Second generation periodic table-based descriptors to encode toxicity of metal oxide nanoparticles to multiple species: QSTR modeling for exploration of toxicity mechanisms

The application of in silico methods in the risk assessment of metal oxide nanoparticles (MNPs) and data gap filling has found profound usability. Followed by the success of periodic table-based descriptors in the modeling study, we have reported here a pool of second generation periodic table descriptors for better understanding the mechanism of toxicity of MNPs towards three species, namely, E. coli, a human keratinocyte cell line (HaCaT) and zebrafish embryos. These descriptors are easily derived from the molecular formula and periodic table in no time and can be used in models with a prediction ability similar to or even better than those involving quantum chemical descriptors and physicochemical indices. Employing the developed 1st and 2nd generation periodic table-based descriptors, we have developed single species quantitative structure-toxicity relationship (QSTR) models and interspecies quantitative structure-toxicity-toxicity relationship (i-QSTTR) models to understand the relationship of the toxicities of metal oxide nanoparticles with different species along with the identification of the major mechanism(s) for such toxicities.
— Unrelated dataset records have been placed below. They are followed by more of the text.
(* ===== verification/QuyteTree.v ===== *)
(** * Compression with a tree of bit pairs ([prims/QuyteTreeCompression.cpp])

    The compressor that is used unless [TraceObjectsCompressTraceUseLZW] is
    set. Strings are paths in a tree of nodes with four children, two bits of
    a byte at a time; the nodes are in an array that is cleared after each
    buffer. Accesses outside of the array are [None]. *)

From stdpp Require Import gmap.
From S2P Require Import Prelude VarInt MapInterface LZW Decompressor.
From Stdlib Require Import ZArith Lia.

Module QuyteTreeCompression.
Import CompressionDefinitions.

Record QuyteNode := Node { nodeID : Z; children : list Z }.

Definition zero_node : QuyteNode := Node 0 [0; 0; 0; 0].
Definition sizeof_QuyteNode : Z := 10.

(** The number of nodes, which the code multiplies by the size of a node. *)
Definition maximumNodes (bufferSize : Z) : Z :=
  let '(nodes, bufferSize) :=
    if bufferSize <=? 1024 then (256 + bufferSize * 4, 0) else (256 + 1024 * 4, bufferSize - 1024) in
  let '(nodes, bufferSize) :=
    if 0 <? bufferSize then
      if bufferSize <=? 1024 * 3 then (nodes + bufferSize * 3, 0) else (nodes + 1024 * 3 * 4, bufferSize - 1024 * 3)
    else (nodes, bufferSize) in
  nodes + bufferSize * 2.

Definition requiredStorageForBufferSize (bufferSize : Z) : Z := maximumNodes bufferSize * sizeof_QuyteNode.

(** The compressor between buffers: the nodes that are not all zero, the
    size of the storage in bytes and the length it is for. *)
Record quyte := Quyte { tempStorage : gmap Z QuyteNode; storage_size : Z; tempStorageLength : Z }.

Definition make : quyte := Quyte ∅ 0 0.

Section Run.
(** The size of the storage. *)
Variable size : Z.

Definition in_storage (i : Z) : bool := (0 <=? i) && ((i + 1) * sizeof_QuyteNode <=? size).

Definition read_node (nodes : gmap Z QuyteNode) (i : Z) : option QuyteNode :=
  if in_storage i then Some (default zero_node (nodes !! i)) else None.

Definition write_node (nodes : gmap Z QuyteNode) (i : Z) (n : QuyteNode) : option (gmap Z QuyteNode) :=
  if in_storage i then Some (<[i := n]> nodes) else None.

(** One step of two bits: the child of [current], created if there is none;
    the flag tells whether it was. *)
Definition next_node (nodes : gmap Z QuyteNode) (nodeCount current quyte : Z) :
    option (gmap Z QuyteNode * Z * Z * bool) :=
  n ← read_node nodes current;
  nextNodeID ← children n !! Z.to_nat quyte;
  if nextNodeID =? 0 then
    let nextNodeID := u16 nodeCount in
    nodes ← write_node nodes current (Node (nodeID n) (<[Z.to_nat quyte := nextNodeID]> (children n)));
    Some (nodes, nodeCount + 1, nextNodeID, true)
  else Some (nodes, nodeCount, nextNodeID, false).

(** The pairs of bits of a byte, from the most significant. *)
Definition quytes (byte : Z) : list Z := [byte ≫ 6; (byte ≫ 4) .& 3; (byte ≫ 2) .& 3; byte .& 3].

Fixpoint find_or_create (nodes : gmap Z QuyteNode) (nodeCount current : Z) (qs : list Z) (created : bool) :
    option (gmap Z QuyteNode * Z * Z * bool) :=
  match qs with
  | [] => Some (nodes, nodeCount, current, created)
  | q :: qs =>
      '(nodes, nodeCount, current, created) ← next_node nodes nodeCount current q;
      find_or_create nodes nodeCount current qs created
  end.

(** The state of the loop. *)
Record run := Run {
  nodeArray : gmap Z QuyteNode;
  nodeCount : Z;
  nextID : Z;
  lastMatchID : Z;
  currentNode : Z;
  writer : VarIntWriter.writer;
  output : list Z;
}.

Definition room (outputLength : Z) (out : list Z) : bool := Z.of_nat (length out) + INDEX_MAX_WIDTH * 2 <? outputLength.

(** The bytes of the input one after the other; the result has the bytes
    that are left when the output is full. *)
Fixpoint encode_loop (outputLength : Z) (input : list Z) (s : run) : option (run * list Z) :=
  match input with
  | [] => Some (s, [])
  | byte :: rest =>
      if room outputLength (output s) then
        '(nodes, count, node, created) ← find_or_create (nodeArray s) (nodeCount s) (currentNode s) (quytes byte) false;
        n ← read_node nodes node;
        if created : bool then
          nodes ← write_node nodes node (Node (u16 (nextID s)) (children n));
          '(w, bs) ← VarIntWriter.write (writer s) (lastMatchID s);
          encode_loop outputLength rest (Run nodes count (nextID s + 1) byte byte w (output s ++ bs))
        else encode_loop outputLength rest (Run nodes count (nextID s) (nodeID n) node (writer s) (output s))
      else Some (s, byte :: rest)
  end.

End Run.

(** [Result]: the length of the input that was compressed, and the bytes
    written. Reading the first byte of an empty input is [None]. *)
Definition encode (q : quyte) (src : list Z) (outputLength : Z) : option (quyte * (Z * list Z)) :=
  let inputLength := Z.of_nat (length src) in
  let q := if tempStorageLength q <? inputLength then Quyte ∅ (requiredStorageForBufferSize inputLength) inputLength else q in
  match src with
  | [] => None
  | byte :: rest =>
      '(s, unread) ← encode_loop (storage_size q) outputLength rest
        (Run (tempStorage q) 256 256 byte byte VarIntWriter.init []);
      let consumed := inputLength - Z.of_nat (length unread) in
      '(w, out, consumed) ←
        (if negb (lastMatchID s =? 65535) then
           if room outputLength (output s) then
             '(w, bs) ← VarIntWriter.write (writer s) (lastMatchID s); Some (w, output s ++ bs, consumed)
           else Some (writer s, output s, 0)
         else Some (writer s, output s, consumed));
      let q := Quyte (filter (fun kv => nodeCount s <= kv.1) (nodeArray s)) (storage_size q) (tempStorageLength q) in
      if room outputLength out then
        '(_, bs) ← VarIntWriter.flush w; Some (q, (consumed, out ++ bs))
      else Some (q, (0, out))
  end.

(** [Compression::encode] with this compressor. *)
Definition compress (q : quyte) (src : list Z) (dest_capacity : Z) : option (quyte * option (list Z)) :=
  '(q, (src_compressed_length, dest)) ← encode q src dest_capacity;
  if Z.of_nat (length dest) <=? dest_capacity then
    Some (q, if src_compressed_length =? Z.of_nat (length src) then Some dest else None)
  else None.

End QuyteTreeCompression.

(** ** The tree *)

Module QuyteSpec.
Import CompressionDefinitions QuyteTreeCompression.

Definition is_quyte (q : Z) : Prop := 0 <= q < 4.

(** Paths: a byte and the pairs of bits after it. *)
Definition key_ok (k : list Z) : Prop := exists b qs, k = b :: qs /\ is_byte b /\ Forall is_quyte qs.

Definition node_at (nodes : gmap Z QuyteNode) (i : Z) : QuyteNode := default zero_node (nodes !! i).

(** [P] maps the paths of the tree to nodes. *)
Record tree_ok (nodes : gmap Z QuyteNode) (count : Z) (P : gmap (list Z) Z) : Prop := {
  tree_root : forall b, is_byte b -> P !! [b] = Some b;
  tree_key : forall k i, P !! k = Some i -> key_ok k /\ 0 <= i < count /\ (length k = 1%nat \/ 256 <= i);
  tree_inj : forall k k' i, P !! k = Some i -> P !! k' = Some i -> k = k';
  tree_child : forall k i q, P !! k = Some i -> is_quyte q ->
    children (node_at nodes i) !! Z.to_nat q = Some (default 0 (P !! (k ++ [q])));
  tree_closed : forall k q, k <> [] -> is_Some (P !! (k ++ [q])) -> is_Some (P !! k);
  tree_count : 256 <= count;
  tree_zero : forall i, count <= i -> nodes !! i = None;
}.

Lemma node_at_insert nodes i n j : node_at (<[i := n]> nodes) j = if decide (i = j) then n else node_at nodes j.
Proof. unfold node_at. destruct (decide (i = j)) as [->|H]; [by rewrite lookup_insert_eq|by rewrite lookup_insert_ne]. Qed.

Lemma snoc_inj_l {A} (k k' : list A) q q' : k ++ [q] = k' ++ [q'] -> k = k' /\ q = q'.
Proof. intros H. by apply app_inj_tail in H. Qed.
Lemma ring_run_refines mode max os q f e :
  mode <> resize_enabled_no_order -> refines mode max q f ->
  ring_run q e os = Some (fifo_run (grows mode) max f e os).
Proof.
  intros Hm. revert q f e. induction os as [|o os IH]; intros q f e Hr; cbn [ring_run fifo_run]; [done|].
  destruct (ring_step_refines mode max q f e o Hm Hr) as (q' & f' & e' & r & -> & -> & Hr'). cbn [mbind option_bind].
  rewrite (IH q' f' e' Hr'). cbn [mbind option_bind]. by destruct (fifo_run _ _ _ _ _).
Qed.


End EventBufferList.

Arguments ring : clear implicits.
Arguments outcome : clear implicits.
Arguments Returns {A E R}.
Arguments Waits {A E R}.
Arguments op : clear implicits.
Arguments reply : clear implicits.
Arguments Enqueue {A}.
Arguments Dequeue {A}.
Arguments Peek {A}.
Arguments Accepted {A}.
Arguments Refused {A}.
Arguments Got {A}.
Arguments Blocked {A}.

(** A ring of one cell with one element. *)
Definition full_ring : ring Z := Ring [7] 1 1 0 0 resize_disabled false.

Lemma for_each_visits_witness : rep full_ring [7] /\ for_each full_ring true = Some [].
Proof.
  assert (rep full_ring [7]) as Hr.
  { split_and!; simpl; [lia|lia|lia|]. right. split_and!; [done|lia|lia|done|].
    intros [|i] a Hi; [done|]. by destruct i. }
  split; [exact Hr|]. exact (for_each_visits full_ring [7] Hr).
Defined.


End EventBufferList.
(* ===== verification/PipelineTheorems.v ===== *)
(** * The guarantees of the event buffer pipeline

    Theorems on the states reachable by the actions of [Pipeline], and the
    pipeline with the LZW encoder of [LZW] as its compressor. *)

From S2P Require Import Prelude MapInterface EventBuffer EventBufferList EventBuffers Pipeline PipelineSpec.
From S2P Require Import LZW Decompressor LZWRoundtrip.
From Stdlib Require Import ZArith Lia.

Module PipelineTheorems.
Import EventBuffers QueueSpec Pipeline PipelineSpec.

(** ** Runs *)

Section Runs.
Variable fl : flags.
Variable malloc_usable_size : Z -> Z.
Variable drawn_size : Z -> Z.
Context {C : Type}.
Variable encode : C -> list Z -> Z -> option (C * option (list Z)).

Definition numbered_b (w : world (C := C)) : bool := (0 <=? last_id (qs w)) && (last_id (qs w) <? 2 ^ 31 - 1).

(** The state after a sequence of actions that all return. *)
Fixpoint run (w : world (C := C)) (l : list action) : option (world (C := C)) :=
  match l with
  | [] => Some w
  | a :: l =>
      match exec fl malloc_usable_size drawn_size encode w a with
      | Done w' => if numbered_b w' then run w' l else None
      | _ => None
      end
  end.

Lemma run_reachable w0 w l w' :
  reachable fl malloc_usable_size drawn_size encode w0 w -> run w l = Some w' ->
  reachable fl malloc_usable_size drawn_size encode w0 w'.
Proof.
  revert w. induction l as [|a l IH]; intros w Hr; simpl; [by intros [= <-]|].
  destruct (exec _ _ _ _ w a) as [w1| |] eqn:E; [|done|done]. destruct (numbered_b w1) eqn:Hn; [|done].
  apply IH. eapply reachable_step; [done|done|]. unfold numbered_b in Hn. unfold numbered. zbool. lia.
Qed.

(** Nothing is on its way: the queues are empty, the worker holds no buffer
    and no compression thread works on one. *)
Definition drained (w : world (C := C)) : bool :=
  EventBufferList.is_empty (flush_queue (qs w)) && EventBufferList.is_empty (compression_queue (qs w)) &&
  bool_decide (hand w = None) && bool_decide (works (compressors w) = []).

End Runs.

Lemma drained_spec {C} (w : world (C := C)) fq cq :
  drained w = true -> qrep (qs w) fq cq -> fq = [] /\ cq = [] /\ hand w = None /\ works (compressors w) = [].
Proof.
  unfold drained. intros H [[Hf _] [Hc _] _]. apply andb_prop in H as [[[H1 H2]%andb_prop H3]%andb_prop H4].
  rewrite (EventBufferList.is_empty_spec _ _ Hf) in H1. rewrite (EventBufferList.is_empty_spec _ _ Hc) in H2.
  apply bool_decide_eq_true_1 in H1, H2, H3, H4. split_and!; try done.
Qed.

(** ** The guarantees *)

Section Guarantees.
Variable fl : flags.
Variable malloc_usable_size : Z -> Z.
Variable drawn_size : Z -> Z.
Context {C : Type}.
Variable encode : C -> list Z -> Z -> option (C * option (list Z)).
Variable Good : C -> Prop.

(** [malloc_usable_size] of a block of [n] bytes is at least [n]. *)
Hypothesis usable_ge : forall n, 0 <= n -> n <= malloc_usable_size n.
(** The encoder keeps its invariant and stays in the destination. *)
Hypothesis encode_good : forall c src cap c' r,
  Good c -> Forall is_byte src -> src <> [] -> encode c src cap = Some (c', r) ->
  Good c' /\ forall bytes, r = Some bytes -> Z.of_nat (length bytes) <= cap /\ Forall is_byte bytes.

Lemma any_whole a : whole_action (fun _ => True) a.
Proof. by destruct a. Qed.

Let reach c0 n := reachable fl malloc_usable_size drawn_size encode (start fl c0 n).

(** C6: no event is lost, duplicated or reordered, whatever the interleaving
    of threads, compression threads and the worker: the buffers of a thread in
    the trace file hold a prefix of what the thread fired, each as is or as
    the encoder's output for it, and all of it once nothing is on its way and
    the thread's own buffer is empty. *)
Theorem pipeline_keeps_events c0 n w t :
  Good c0 -> reach c0 n w ->
  per t (written w) `prefix_of` default [] (fired w !! t) /\
  Forall (faithful encode Good) (written w) /\
  (drained w = true -> current w t = [] -> per t (written w) = default [] (fired w !! t)).
Proof.
  intros Hg Hr.
  destruct (reachable_inv fl malloc_usable_size drawn_size encode True True (fun x => x) usable_ge Good encode_good
    (or_introl I) (fun _ => True) I c0 n w any_whole Hg (or_introl I) I Hr) as (fq & cq & J).
  pose proof (inv_fired _ _ _ _ _ _ _ _ J t) as Hf. pose proof (inv_faithful _ _ _ _ _ _ _ _ J) as Hfa. unfold out in *.
  split_and!.
  - rewrite Hf, per_app, <- app_assoc. by eexists.
  - by apply Forall_app in Hfa as [? _].
  - intros Hd Hc. destruct (drained_spec w fq cq Hd (inv_queues _ _ _ _ _ _ _ _ J)) as (-> & -> & Hh & Hw).
    rewrite Hf, Hh, Hw, Hc. simpl. by rewrite !app_nil_r.
Qed.

(** C16: a synchronised buffer is a barrier: with compression threads, once
    nothing is on its way, the file has before it exactly the buffers that
    were handed over before it (compared by owner, level and bytes). *)
Theorem pipeline_sync_barrier c0 n w H1 s H2 :
  Good c0 -> async_compress fl = true -> reach c0 n w -> drained w = true -> handed w = H1 ++ s :: H2 ->
  EventBuffer.sync (buf s) <> EventBuffer.Sync_None ->
  exists O1 s' O2, written w = O1 ++ s' :: O2 /\ key s' = key s /\ key <$> O1 ≡ₚ key <$> H1.
Proof.
  intros Hg Hac Hr Hd Hh Hs.
  destruct (reachable_inv fl malloc_usable_size drawn_size encode True True (fun x => x) usable_ge Good encode_good
    (or_introl I) (fun _ => True) I c0 n w any_whole Hg (or_introl I) I Hr) as (fq & cq & J).
  destruct (drained_spec w fq cq Hd (inv_queues _ _ _ _ _ _ _ _ J)) as (-> & -> & Hh' & Hw).
  destruct (inv_barrier _ _ _ _ _ _ _ _ J Hac) as (P & HP & _ & Hb). rewrite app_nil_r in HP.
  unfold out in Hb. rewrite Hh' in Hb. simpl in Hb. rewrite app_nil_r in Hb. apply (Hb H1 s H2); [|done]. congruence.
Qed.


(** C40: every buffer is well formed wherever it is: the current buffer of a
    thread belongs to it, is not compressed and holds what the thread stored;
    the rings represent lists of buffers in which no top is outside of the
    data; what is in process is uncompressed, not empty, and of different
    threads, which are those registered as in process. *)
Theorem buffers_well_formed c0 n w :
  Good c0 -> reach c0 n w ->
  map_Forall thread_item (threads w) /\ Forall usable (written w ++ option_list (hand w)) /\
  (exists fq cq, qrep (qs w) fq cq /\ Forall usable fq /\ Forall queued cq) /\
  Forall queued (works (compressors w)) /\ NoDup (in_process w) /\ in_process w ≡ₚ busy (compressors w).
Proof.
  intros Hg Hr.
  destruct (reachable_inv fl malloc_usable_size drawn_size encode True True (fun x => x) usable_ge Good encode_good
    (or_introl I) (fun _ => True) I c0 n w any_whole Hg (or_introl I) I Hr) as (fq & cq & J).
  pose proof (inv_out _ _ _ _ _ _ _ _ J) as Ho. unfold out in Ho. rewrite app_assoc in Ho. apply Forall_app in Ho as [Ho Hf].
  destruct J. split_and!; try done. by exists fq, cq.
Qed.

End Guarantees.

(** ** The pipeline with the LZW encoder *)

Import Strategies.

Lemma compress_good l src cap l' r :
  EncoderSpec.good l -> Forall is_byte src -> src <> [] ->
  LZWCompression.compress (M := Strategies.dict) l src cap = Some (l', r) ->
  EncoderSpec.good l' /\ forall bytes, r = Some bytes -> Z.of_nat (length bytes) <= cap /\ Forall is_byte bytes.
Proof.
  intros (d & Hr & Hok) Hb Hne. unfold LZWCompression.compress.
  destruct (EncoderSpec.encode_spec l d src cap Hr Hok Hb) as (l1 & si & dest & -> & Hg & Hrun). cbn [mbind option_bind].
  destruct (Z.leb_spec (Z.of_nat (length dest)) cap); [|done]. intros [= <- <-]. split; [done|]. intros bytes Hby.
  destruct (Z.eqb_spec si (Z.of_nat (length src))); [|done]. injection Hby as <-. split; [done|].
  by destruct (Hrun Hne ltac:(lia)) as (? & ? & ? & ? & ? & ? & _ & _ & _ & _ & ?).
Qed.

(** Compression threads with trees of hibbles as dictionaries, blocks of the
    size asked for, and buffers of 800 bytes. *)
Definition demo_flags : flags := Flags true true false false 4 4.

Definition demo_run (c0 : LZWCompression.lzw Strategies.dict) (n : nat) (l : list action) :=
  run demo_flags (fun x => x) (fun _ => 0) LZWCompression.compress (start demo_flags c0 n) l.

(** Two threads, two compression threads and the worker. *)
Definition demo_actions : list action :=
  [Spawn 1; Spawn 2; Fire 1 [7; 7; 7]; Fire 2 [9]; Flush 2 true; Flush 1 true; Fire 1 [8];
   CompressorTake 0; CompressorTake 1; CompressorProcess 1 false; CompressorProcess 0 false; CompressorRelease 0;
   SetSync 1 EventBuffer.Sync_Full; Flush 1 false; CompressorRelease 1; CompressorTake 0;
   WorkerTake; WorkerWrite; WorkerTake; WorkerWrite; WorkerTake; WorkerWrite].

Abbreviation demo_reach c0 n :=
  (reachable demo_flags (fun x => x) (fun _ => 0) LZWCompression.compress (start demo_flags c0 n)).

Lemma run_observed {X} (f : world (C := LZWCompression.lzw Strategies.dict) -> X) strategy n acts x :
  f <$> (c0 ← make strategy; demo_run c0 n acts) = Some x ->
  exists c0 w, make strategy = Some c0 /\ EncoderSpec.good c0 /\ demo_reach c0 n w /\ f w = x.
Proof.
  destruct (LZWRoundtrip.lzw_make_spec strategy) as (c0 & _ & -> & _ & _ & _ & Hg). cbn [mbind option_bind].
  destruct (demo_run c0 n acts) as [w|] eqn:E; [|done]. intros [= <-]. exists c0, w. split_and!; try done.
  eapply run_reachable; [constructor|exact E].
Qed.

(** What the example run leaves behind. *)
Definition observe (w : world (C := LZWCompression.lzw Strategies.dict)) :=
  (drained w, current w 1, per 1 (written w), (EventBuffer.sync ∘ buf <$> handed w)).

Lemma demo_observed : exists c0 w, EncoderSpec.good c0 /\ demo_reach c0 2 w /\
  observe w = (true, [], [7; 0; 0; 0; 7; 0; 0; 0; 7; 0; 0; 0; 8; 0; 0; 0],
    [EventBuffer.Sync_None; EventBuffer.Sync_None; EventBuffer.Sync_Full]).
Proof.
  destruct (run_observed observe 13 2 demo_actions (true, [], [7; 0; 0; 0; 7; 0; 0; 0; 7; 0; 0; 0; 8; 0; 0; 0],
    [EventBuffer.Sync_None; EventBuffer.Sync_None; EventBuffer.Sync_Full])) as (c0 & w & _ & H).
  - by vm_compute.
  - by exists c0, w.
Qed.

Lemma pipeline_keeps_events_witness : exists c0 w, demo_reach c0 2 w /\
  per 1 (written w) = default [] (fired w !! 1) /\ length (per 1 (written w)) = 16%nat.
Proof.
  destruct demo_observed as (c0 & w & Hg & Hr & Ho). exists c0, w. split; [done|]. injection Ho as Hd Hc Hp _.
  destruct (pipeline_keeps_events demo_flags (fun x => x) (fun _ => 0) LZWCompression.compress EncoderSpec.good
    (fun _ _ => Z.le_refl _) compress_good c0 2 w 1 Hg Hr) as (_ & _ & Heq).
  split; [by apply Heq|]. by rewrite Hp.
Defined.

Lemma buffers_well_formed_witness : exists c0 w, demo_reach c0 2 w /\ drained w = true /\ Forall usable (written w).
Proof.
  destruct demo_observed as (c0 & w & Hg & Hr & Ho). exists c0, w. split; [done|]. injection Ho as Hd _ _ _. split; [done|].
  destruct (buffers_well_formed demo_flags (fun x => x) (fun _ => 0) LZWCompression.compress EncoderSpec.good
    (fun _ _ => Z.le_refl _) compress_good c0 2 w Hg Hr) as (_ & Hw & _).
  by apply Forall_app in Hw as [? _].
Defined.

Lemma pipeline_sync_barrier_witness : exists c0 w O1 s' O2, demo_reach c0 2 w /\ written w = O1 ++ s' :: O2 /\
  EventBuffer.sync (buf s') = EventBuffer.Sync_Full /\ key <$> O1 ≡ₚ key <$> take 2 (handed w).
Proof.
  destruct demo_observed as (c0 & w & Hg & Hr & Ho). injection Ho as Hd _ _ Hs.
  destruct (handed w) as [|b1 [|b2 [|s [|]]]] eqn:Hh; try done. injection Hs as _ _ Hs.
  destruct (pipeline_sync_barrier demo_flags (fun x => x) (fun _ => 0) LZWCompression.compress EncoderSpec.good
    (fun _ _ => Z.le_refl _) compress_good c0 2 w [b1; b2] s [] Hg eq_refl Hr Hd Hh) as (O1 & s' & O2 & Hw & Hk & Hp).
  { unfold compose in Hs. rewrite Hs. done. }
  exists c0, w, O1, s', O2. split_and!; [done|done| |by rewrite Hh]. injection Hk as _ Hk _. rewrite Hk. exact Hs.
Defined.

(** An encoder that copies. *)
Definition store_encode (c : unit) (src : list Z) (cap : Z) : option (unit * option (list Z)) :=
  Some (tt, if Z.of_nat (length src) <=? cap then Some src else None).

Lemma store_encode_good c src cap c' r :
  True -> Forall is_byte src -> src <> [] -> store_encode c src cap = Some (c', r) ->
  True /\ forall bytes, r = Some bytes -> Z.of_nat (length bytes) <= cap /\ Forall is_byte bytes.
Proof.
  intros _ Hb _ [= <- <-]. split; [done|]. intros bytes Hby.
  destruct (Z.leb_spec (Z.of_nat (length src)) cap); [|done]. by injection Hby as <-.
Qed.

Lemma store_run : exists w,
  reachable demo_flags (fun x => x) (fun _ => 0) store_encode (start demo_flags tt 2) w /\
  is_Some (threads w !! 1).
Proof.
  destruct (run demo_flags (fun x => x) (fun _ => 0) store_encode (start demo_flags tt 2) (take 7 demo_actions)) as [w|] eqn:E.
  - exists w. split; [eapply run_reachable; [constructor|exact E]|]. vm_compute in E. injection E as <-. by eexists.
  - vm_compute in E. discriminate E.
Qed.


(** *** More compression threads than cells

    [AllocationTracing::init] accepts any number of compression threads up to
    the number of processors. *)
Definition crowd : list action :=
  concat ((fun i => [Spawn (Z.of_nat i + 1); Fire (Z.of_nat i + 1) [7]; Flush (Z.of_nat i + 1) true; CompressorTake i]) <$> seq 0 10) ++
  [Spawn 11; Fire 11 [7]; Flush 11 true].

(** With eleven compression threads the array of the threads in process
    is overrun: there is a reachable state, eleven threads having handed over
    one small event each, in which the next compression thread stores past
    the ten cells. *)
Theorem in_process_overflow : exists c0 w, make 0 = Some c0 /\ demo_reach c0 11 w /\
  exec demo_flags (fun x => x) (fun _ => 0) LZWCompression.compress w (CompressorTake 10) = Wrong.
Proof.
  destruct (run_observed (fun w => match exec demo_flags (fun x => x) (fun _ => 0) LZWCompression.compress w (CompressorTake 10)
    with Wrong => true | _ => false end) 0 11 crowd true) as (c0 & w & Hm & _ & Hr & Hw); [by vm_compute|].
  exists c0, w. split_and!; [done|done|]. by destruct (exec _ _ _ _ w _).
Qed.

End PipelineTheorems.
These models further helped in extrapolating toxicity when the data for one species are available and the data for other species are unavailable. Further, we have made predictions for a set of 42 true external MNPs, employing all three QSTR models individually, the toxicity data for all three species using a two-stage prediction confidence check through the applicability domain and the “prediction reliability indicator”. The developed models interpreted that the oxidation state of the metal, the electronegativity of the metal oxide and the core count of the metal play substantial roles in the toxicity mediation of the MNPs irrespective of the species and response. Along with the first generation descriptors, the newly developed second generation periodic table-based descriptors can encode the toxicity features of MNPs efficiently as compared to classical quantum chemical descriptors involving time-consuming computations and physicochemical descriptors involving experimental tests.